Pour la troisième année consécutive, les étudiants de quatrième année de médecine participent à des ateliers organisés avec l’école nationale supérieure d’arts dramatiques. Le principe de ces jeux très sérieux : les mettre en scène dans le rôle du médecin, face à des acteurs professionnels qui jouent le rôle du patient, sous le regard attentif de Marc Ychou et du metteur en scène Serge Ouaknine. « Les étudiants sont dans un désir impérieux de dire la vérité médicale. Il faut les ramener à la dimension humaine », explique l’homme de théâtre. Leur apprendre à simplifier leurs propos aussi, en évitant un jargon médical parfois incompréhensible pour le patient. « Les méthodes théâtrales permettent d’aider le médecin à développer son empathie sans se focaliser sur l’annonce du diagnostic », souligne Serge Ouaknine.
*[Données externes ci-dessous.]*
(** * Batch embedding pipeline of messenger-rag: chunk loading, partition
      plan and the batch processor with per-item fallback.

    The three scripts under [embeddings_runpod/] are embedded as three
    modules, one per file:
    - [EmbedChunks]     for [embed_chunks.py],
    - [EmbedChunksV2]   for [embed_chunks_v2.py],
    - [EmbedViaHttp]    for [embed_via_http.py].

    Python dictionaries are finite maps from strings to JSON values,
    exceptions are an explicit error result, the embedding endpoint is an
    oracle indexed by the number of calls issued so far, and the output
    directory is the ordered list of the files written.

    The development has two layers.  The three modules above describe
    the scripts on a store each of whose lines either is not JSON or holds
    a JSON object, and on a disk where writing a file does not fail.
    There every chunk is a dictionary of its own, built by [json.loads]
    from one line, and [process_chunks] updates it once, right before
    appending it to the file batch; the update in place is therefore
    rendered by the updated value.  The endpoint either raises or returns
    a list.

    The modules [EmbedChunksFull], [EmbedChunksV2Full] and
    [EmbedViaHttpFull] lift the two assumptions.  Their loaders take lines
    of any kind: not JSON, a JSON object, or another JSON value, on which
    [chunk.get] raises an attribute error.  The processor of
    [EmbedChunksFull] runs on a disk given as an oracle that tells, for
    each call of [save_batch] in turn, whether the write succeeds; a
    failed write inside a [try] is caught like a failed call, with the
    file batch left as it was, and since the batch then holds the very
    dictionaries the fallback loop updates again, the chunks are kept in
    a store and the batch holds their positions.  On lines that are
    objects or not JSON the loaders of the two layers agree, and on a
    disk whose writes all succeed so do the processors
    ([full_load_chunks_agrees], [full_v2_load_agrees],
    [full_http_load_agrees], [disk_run_agrees]).

    Whole runs are also described chunk by chunk: [fates] gives, from the
    answers of the endpoint alone, what becomes of the chunk at each
    position, and every run that ends is shown to send the requests, to
    write the chunks and to print the skip lines that this description
    gives ([pod_run_fates], [http_run_fates]).

    Each [main] is embedded by the way it ends, its arguments being the
    parsed command line; the lines it prints itself are left out, and so
    is the [--test] mode of [embed_via_http.py].  File names are the
    strings the f-strings of [save_batch] build. *)

From Stdlib Require Import ZArith QArith Lia.
From Stdlib Require Import Ascii DecimalString DecimalNat DecimalPos DecimalZ.
From stdpp Require Import base option list strings gmap.

Set Warnings "-register-all".
Local Open Scope nat_scope.

(** ** JSON values and chunks *)

(** What [json.loads] and [response.json()] produce.  Numbers are the
    rational their literal denotes; the pipeline performs no arithmetic on
    them. *)
Inductive json : Type :=
| JNull
| JBool (b : bool)
| JNum (q : Q)
| JStr (s : string)
| JArr (items : list json)
| JObj (fields : list (string * json)).

(** Python truth value of a JSON value, as used by [not chunk.get(...)]. *)
Definition truthy (v : json) : bool :=
  match v with
  | JNull => false
  | JBool b => b
  | JNum q => negb (Qnum q =? 0)%Z
  | JStr s => negb (String.eqb s "")
  | JArr items => negb (Nat.eqb (length items) 0)
  | JObj fields => negb (Nat.eqb (length fields) 0)
  end.

(** A chunk is the [dict] obtained from one line of the record store. *)
Abbreviation chunk := (gmap string json).

(** [chunk.get('is_indexable', True)] followed by the truth test. *)
Definition is_indexable (c : chunk) : bool :=
  truthy (default (JBool true) (c !! "is_indexable")).

(** [chunk["embedding"] = emb] *)
Definition set_embedding (c : chunk) (emb : json) : chunk :=
  <["embedding" := emb]> c.

(** ** Exceptions *)

Inductive exn : Type :=
| JSONDecodeError
| KeyError (key : string)
| AttributeError
| OSError.

Inductive result (A : Type) : Type :=
| Return (a : A)
| Raise (e : exn).
Arguments Return {A} a.
Arguments Raise {A} e.

Definition result_bind {A B} (m : result A) (k : A → result B) : result B :=
  match m with
  | Return a => k a
  | Raise e => Raise e
  end.

Notation "'do' x <- m ; k" := (result_bind m (fun x => k))
  (at level 10, x name, m at level 100, k at level 200,
   format "'[v' 'do'  x  <-  m ; '/' k ']'").

(** A [for] loop whose body may raise: the first exception ends the loop. *)
Fixpoint for_each {A S} (body : S → A → result S) (s : S) (l : list A)
  : result S :=
  match l with
  | [] => Return s
  | x :: rest => do s' <- body s x; for_each body s' rest
  end.

(** [d[key]] on a dictionary. *)
Definition getitem (c : chunk) (key : string) : result json :=
  match c !! key with
  | Some v => Return v
  | None => Raise (KeyError key)
  end.

(** [[c["text"] for c in batch_chunks]] *)
Fixpoint texts_of (batch_chunks : list chunk) : result (list json) :=
  match batch_chunks with
  | [] => Return []
  | c :: rest =>
      do t <- getitem c "text";
      do ts <- texts_of rest;
      Return (t :: ts)
  end.

(** ** The record store *)

(** One line of the store, by what [json.loads(line.strip())] does on it:
    it raises on a line that is not JSON, and yields a dictionary on a
    line that holds a JSON object. *)
Inductive line : Type :=
| Garbled (raw : string)
| Record (c : chunk).

Definition json_loads (l : line) : result chunk :=
  match l with
  | Garbled _ => Raise JSONDecodeError
  | Record c => Return c
  end.
(** * sqlite-backup: the backup stepping harness of [cmd/backup.go]

    The program opens two database handles, captures their native
    connections through a connect hook, creates a backup session and drives
    it one page at a time, checking the page accounting after every step.

    Everything the program talks to (database/sql, the SQLite driver, the
    backup session, the clock) is outside the repository.  The program is
    deterministic, so a run is a function of the answers it receives: a
    [World] records, call site by call site, what the outside answers when
    asked.  [main] turns a [World] into the outcome of the run and the list
    of calls it made, in order. *)

From Stdlib Require Import String ZArith List Bool Lia.
Import ListNotations.
Open Scope Z_scope.

(** ** Go integers *)

(** [int] (taken at 64 bits) and [int64] subtraction wrap around. *)
Definition int_min : Z := - 2 ^ 63.
Definition int_max : Z := 2 ^ 63 - 1.

Definition wrap64 (z : Z) : Z := (z + 2 ^ 63) mod 2 ^ 64 - 2 ^ 63.

Definition int_sub (x y : Z) : Z := wrap64 (x - y).
Definition int64_sub (x y : Z) : Z := wrap64 (x - y).

Definition in_int (z : Z) : Prop := int_min <= z <= int_max.

(** ** Package-level variables (lines 12-15) *)

Definition default_source : string := "source.db".
Definition default_dest : string := "dest.db".
Definition driverName : string := "sqlite3_backup".
Definition timeout : Z := 10.

(** ** Data *)

(** A non-nil Go [error], by its text. *)
Definition Err : Type := string.

(** [srcDb] and [dstDb]. *)
Inductive Handle : Type := Src | Dst.

(** A [*sqlite.SQLiteConn]; the pointer may be nil, hence [option Conn]
    wherever the program holds one. *)
Definition Conn : Type := nat.

(** The [log.Fatal] / [log.Fatalf] sites of [main], with the values they
    print. *)
Inductive Failure : Type :=
| OpenFailed (h : Handle) (e : Err)             (* lines 30, 38 *)
| WrongConnCount (n : nat)                      (* line 45 *)
| NilSourceConn                                 (* line 49 *)
| NilDestConn                                   (* line 53 *)
| BackupFailed (e : Err)                        (* line 58 *)
| ProbeFailed (e : Err)                         (* line 63 *)
| UnexpectedlyDone                              (* line 66 *)
| BadInitialPageCount (v : Z)                   (* line 72 *)
| BadInitialRemaining (v : Z)                   (* line 76 *)
| InitialMismatch (remaining pageCount : Z)     (* line 79 *)
| StepFailed (e : Err)                          (* line 90 *)
| PageCountChanged (initial current : Z)        (* line 96 *)
| BadRemaining (expected actual : Z)            (* line 103 *)
| TakingTooLong                                 (* line 113 *)
| FinalPageCountChanged (initial final : Z)     (* line 120 *)
| BadFinalRemaining (v : Z)                     (* line 124 *)
| FinishFailed (e : Err).                       (* line 130 *)

(** The format string of each site. *)
Definition fatal_text (f : Failure) : string :=
  match f with
  | OpenFailed _ e => e
  | WrongConnCount _ => "Expected 2 driver connections, but found %v."
  | NilSourceConn => "The source database driver connection is nil."
  | NilDestConn => "The destination database driver connection is nil."
  | BackupFailed _ => "Error calling backup"
  | ProbeFailed _ => "Unable to perform an initial 0-page backup step:"
  | UnexpectedlyDone => "Backup is unexpectedly done."
  | BadInitialPageCount _ => "Unexpected initial page count value: %v"
  | BadInitialRemaining _ => "Unexpected initial remaining value: %v"
  | InitialMismatch _ _ =>
      "Initial remaining value differs from the initial page count value; remaining: %v; page count: %v"
  | StepFailed _ => "Failed to perform a backup step:"
  | PageCountChanged _ _ =>
      "Current page count differs from the initial page count; initial page count: %v; current page count: %v"
  | BadRemaining _ _ =>
      "Unexpected remaining value; expected remaining value: %v; actual remaining value: %v"
  | TakingTooLong => "Backup is taking longer than expected."
  | FinalPageCountChanged _ _ =>
      "Final page count differs from the initial page count; initial page count: %v; final page count: %v"
  | BadFinalRemaining _ => "Unexpected remaining value: %v"
  | FinishFailed _ => "Failed to finish backup:"
  end.

(** The failures of lines 44-54: the captured connections are not as
    expected. *)
Definition is_config_error (f : Failure) : bool :=
  match f with
  | WrongConnCount _ | NilSourceConn | NilDestConn => true
  | _ => false
  end.

(** The failures of lines 65-80: the checks made right after the probe. *)
Definition is_probe_check (f : Failure) : bool :=
  match f with
  | UnexpectedlyDone | BadInitialPageCount _ | BadInitialRemaining _
  | InitialMismatch _ _ => true
  | _ => false
  end.

(** The failures of lines 95-104: the checks made after a one-page step. *)
Definition is_step_check (f : Failure) : bool :=
  match f with
  | PageCountChanged _ _ | BadRemaining _ _ => true
  | _ => false
  end.

(** What the program does that is visible outside, one entry per call. *)
Inductive Event : Type :=
| EvOpen (h : Handle) (path : string)   (* sql.Open(driverName, path) *)
| EvPing (h : Handle)                   (* db.Ping() *)
| EvClose (h : Handle)                  (* db.Close() *)
| EvBackup (dest src : Conn)            (* dest.Backup("main", src, "main") *)
| EvStep (n : Z)                        (* backup.Step(n) *)
| EvPageCount                           (* backup.PageCount() *)
| EvRemaining                           (* backup.Remaining() *)
| EvNow                                 (* time.Now().Unix() *)
| EvFinish                              (* backup.Finish() *)
| EvLog (f : Failure)                   (* the line log.Fatal prints *)
| EvExit (code : Z).                    (* the process ends *)

Definition is_finish (e : Event) : bool :=
  match e with EvFinish => true | _ => false end.
Definition is_close (e : Event) : bool :=
  match e with EvClose _ => true | _ => false end.
Definition is_close_of (h : Handle) (e : Event) : bool :=
  match e, h with
  | EvClose Src, Src | EvClose Dst, Dst => true
  | _, _ => false
  end.
Definition is_backup (e : Event) : bool :=
  match e with EvBackup _ _ => true | _ => false end.
Definition is_step (e : Event) : bool :=
  match e with EvStep _ => true | _ => false end.
Definition is_step_of (n : Z) (e : Event) : bool :=
  match e with EvStep m => m =? n | _ => false end.
Definition is_now (e : Event) : bool :=
  match e with EvNow => true | _ => false end.
Definition is_log (e : Event) : bool :=
  match e with EvLog _ => true | _ => false end.
Definition is_accessor (e : Event) : bool :=
  match e with EvPageCount | EvRemaining => true | _ => false end.

(** Number of entries of a trace that satisfy [f]. *)
Definition count (f : Event -> bool) (tr : list Event) : nat :=
  List.length (filter f tr).

(** ** The outside world *)

(** A database/sql call: the connections the driver handed to the connect
    hook while the call ran, and the call's result. *)
Record DbCall : Type := {
  hooked : list (option Conn);
  answer : option Err
}.

(** One turn of the stepping loop, as the outside answers it: the result of
    [Step(1)], then what [PageCount()], [Remaining()] and the clock return
    if they are asked. *)
Record Iter : Type := {
  it_step : Err + bool;
  it_pageCount : Z;
  it_remaining : Z;
  it_now : Z
}.

(** A run, as seen from the program once [flag.Parse] has returned: the
    two paths, then the answer at every call site. *)
Record World : Type := {
  sourceFile : string;            (* flag -source *)
  destFile : string;              (* flag -dest *)
  w_open_src : DbCall;            (* line 28 *)
  w_ping_src : DbCall;            (* line 34 *)
  w_open_dst : DbCall;            (* line 36 *)
  w_ping_dst : DbCall;            (* line 41 *)
  w_backup : option Err;          (* line 56 *)
  w_probe : Err + bool;           (* line 61 *)
  w_pageCount0 : Z;               (* line 70 *)
  w_remaining0 : Z;               (* line 74 *)
  w_start : Z;                    (* line 82 *)
  w_iters : list Iter;            (* lines 86-115, one entry per turn *)
  w_final_pageCount : Z;          (* line 118 *)
  w_final_remaining : Z;          (* line 122 *)
  w_finish : option Err           (* line 128 *)
}.

(** ** The process *)

(** The state of the process that matters here: the slice the hook
    appends to, the stack of deferred calls, and the calls made so far. *)
Record Proc : Type := {
  driverConns : list (option Conn);   (* line 20, appended to by the hook *)
  deferred : list Handle;             (* deferred Close calls, latest first *)
  events : list Event
}.

(** The process when [main] starts. *)
Definition start : Proc :=
  {| driverConns := []; deferred := []; events := [] |}.

(** A computation ends with a value, or in [log.Fatal] (which prints and
    calls [os.Exit(1)]), or is still waiting for the outside when the
    recorded answers end. *)
Inductive Res (A : Type) : Type :=
| Val (a : A)
| Halt (f : Failure)
| Starved.
Arguments Val {A} a.
Arguments Halt {A} f.
Arguments Starved {A}.

(** Code of [main]: from the process before to a result and the process
    after. *)
Definition M (A : Type) : Type := Proc -> Res A * Proc.

Definition ret {A} (a : A) : M A := fun p => (Val a, p).

Definition bind {A B} (m : M A) (k : A -> M B) : M B :=
  fun p =>
    match m p with
    | (Val a, p') => k a p'
    | (Halt f, p') => (Halt f, p')
    | (Starved, p') => (Starved, p')
    end.

Notation "x <- m ;; k" := (bind m (fun x => k))
  (at level 61, m at next level, right associativity).
Notation "m ;;; k" := (bind m (fun _ => k))
  (at level 61, right associativity).

Definition emit (tr : list Event) : M unit :=
  fun p => (Val tt, {| driverConns := driverConns p;
                       deferred := deferred p;
                       events := events p ++ tr |}).

(** [log.Fatal]: print, then [os.Exit(1)].  Nothing runs afterwards,
    deferred calls included. *)
Definition fatal {A} (f : Failure) : M A :=
  fun p => (Halt f, {| driverConns := driverConns p;
                       deferred := deferred p;
                       events := events p ++ [EvLog f; EvExit 1] |}).

(** No recorded answer is left. *)
Definition starve {A} : M A := fun p => (Starved, p).

(** The connect hook of lines 22-25, run once per connection the driver
    creates. *)
Definition connectHook (conns : list (option Conn)) : M unit :=
  fun p => (Val tt, {| driverConns := driverConns p ++ conns;
                       deferred := deferred p;
                       events := events p |}).

(** [defer db.Close()]. *)
Definition defer_close (h : Handle) : M unit :=
  fun p => (Val tt, {| driverConns := driverConns p;
                       deferred := h :: deferred p;
                       events := events p |}).

Definition get_driverConns : M (list (option Conn)) :=
  fun p => (Val (driverConns p), p).

(** *** Calls to the outside *)

Definition sql_open (h : Handle) (path : string) (c : DbCall) : M (option Err) :=
  emit [EvOpen h path] ;;; connectHook (hooked c) ;;; ret (answer c).

Definition db_ping (h : Handle) (c : DbCall) : M (option Err) :=
  emit [EvPing h] ;;; connectHook (hooked c) ;;; ret (answer c).

Definition conn_backup (dest src : Conn) (r : option Err) : M (option Err) :=
  emit [EvBackup dest src] ;;; ret r.

Definition backup_step (n : Z) (r : Err + bool) : M (Err + bool) :=
  emit [EvStep n] ;;; ret r.

Definition backup_pageCount (v : Z) : M Z := emit [EvPageCount] ;;; ret v.
Definition backup_remaining (v : Z) : M Z := emit [EvRemaining] ;;; ret v.
Definition backup_finish (r : option Err) : M (option Err) :=
  emit [EvFinish] ;;; ret r.
Definition time_now_unix (v : Z) : M Z := emit [EvNow] ;;; ret v.

(** ** The stepping loop (lines 86-115) *)

(** How a turn of the loop ends: on [break], or at the end of the body. *)
Inductive Flow : Type := Break | Next.

(** One turn of the loop; returns how the turn ends and the new
    [latestRemaining]. *)
Definition loop_body (initialPageCount startTime latestRemaining : Z)
    (it : Iter) : M (Flow * Z) :=
  r <- backup_step 1 (it_step it) ;;
  match r with
  | inl e => fatal (StepFailed e)
  | inr isDone =>
      currentPageCount <- backup_pageCount (it_pageCount it) ;;
      if negb (currentPageCount =? initialPageCount)
      then fatal (PageCountChanged initialPageCount currentPageCount)
      else
        currentRemaining <- backup_remaining (it_remaining it) ;;
        let expectedRemaining := int_sub latestRemaining 1 in
        if negb (currentRemaining =? expectedRemaining)
        then fatal (BadRemaining expectedRemaining currentRemaining)
        else
          let latestRemaining := currentRemaining in
          if isDone then ret (Break, latestRemaining)
          else
            now <- time_now_unix (it_now it) ;;
            if int64_sub now startTime >? timeout
            then fatal TakingTooLong
            else ret (Next, latestRemaining)
  end.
Les futurs médecins manqueraient d’empathie ? « Au contraire, proteste Marc Ychou. Ils ressentent une très grande empathie pour le patient. Ils ont simplement du mal à la gérer ».

Trouver les mots justes

Face à des comédiens professionnels palpitants de vérité, les étudiants se trouvent bien vite confrontés à des situations difficiles. Comment annoncer aux parents de la petite Camille, 9 ans, que leur fille souffre d’une leucémie ? C’est ici que les conseils du cancérologue et du metteur en scène prennent tout leur sens. « Ça nous apprend l’importance du relationnel et du dialogue. On essaye de choisir les bons mots, les bonnes intonations, les bons gestes. C’est très enrichissant » se réjouit Jean-Baptiste à la sortie de cette expérience. Un engouement partagé par la grande majorité des futurs médecins. « Quand on sera confronté à ces situations dans la réalité on ne mettra plus les deux pieds dans le plat, on ne fera pas tout de travers », conclut Bastien.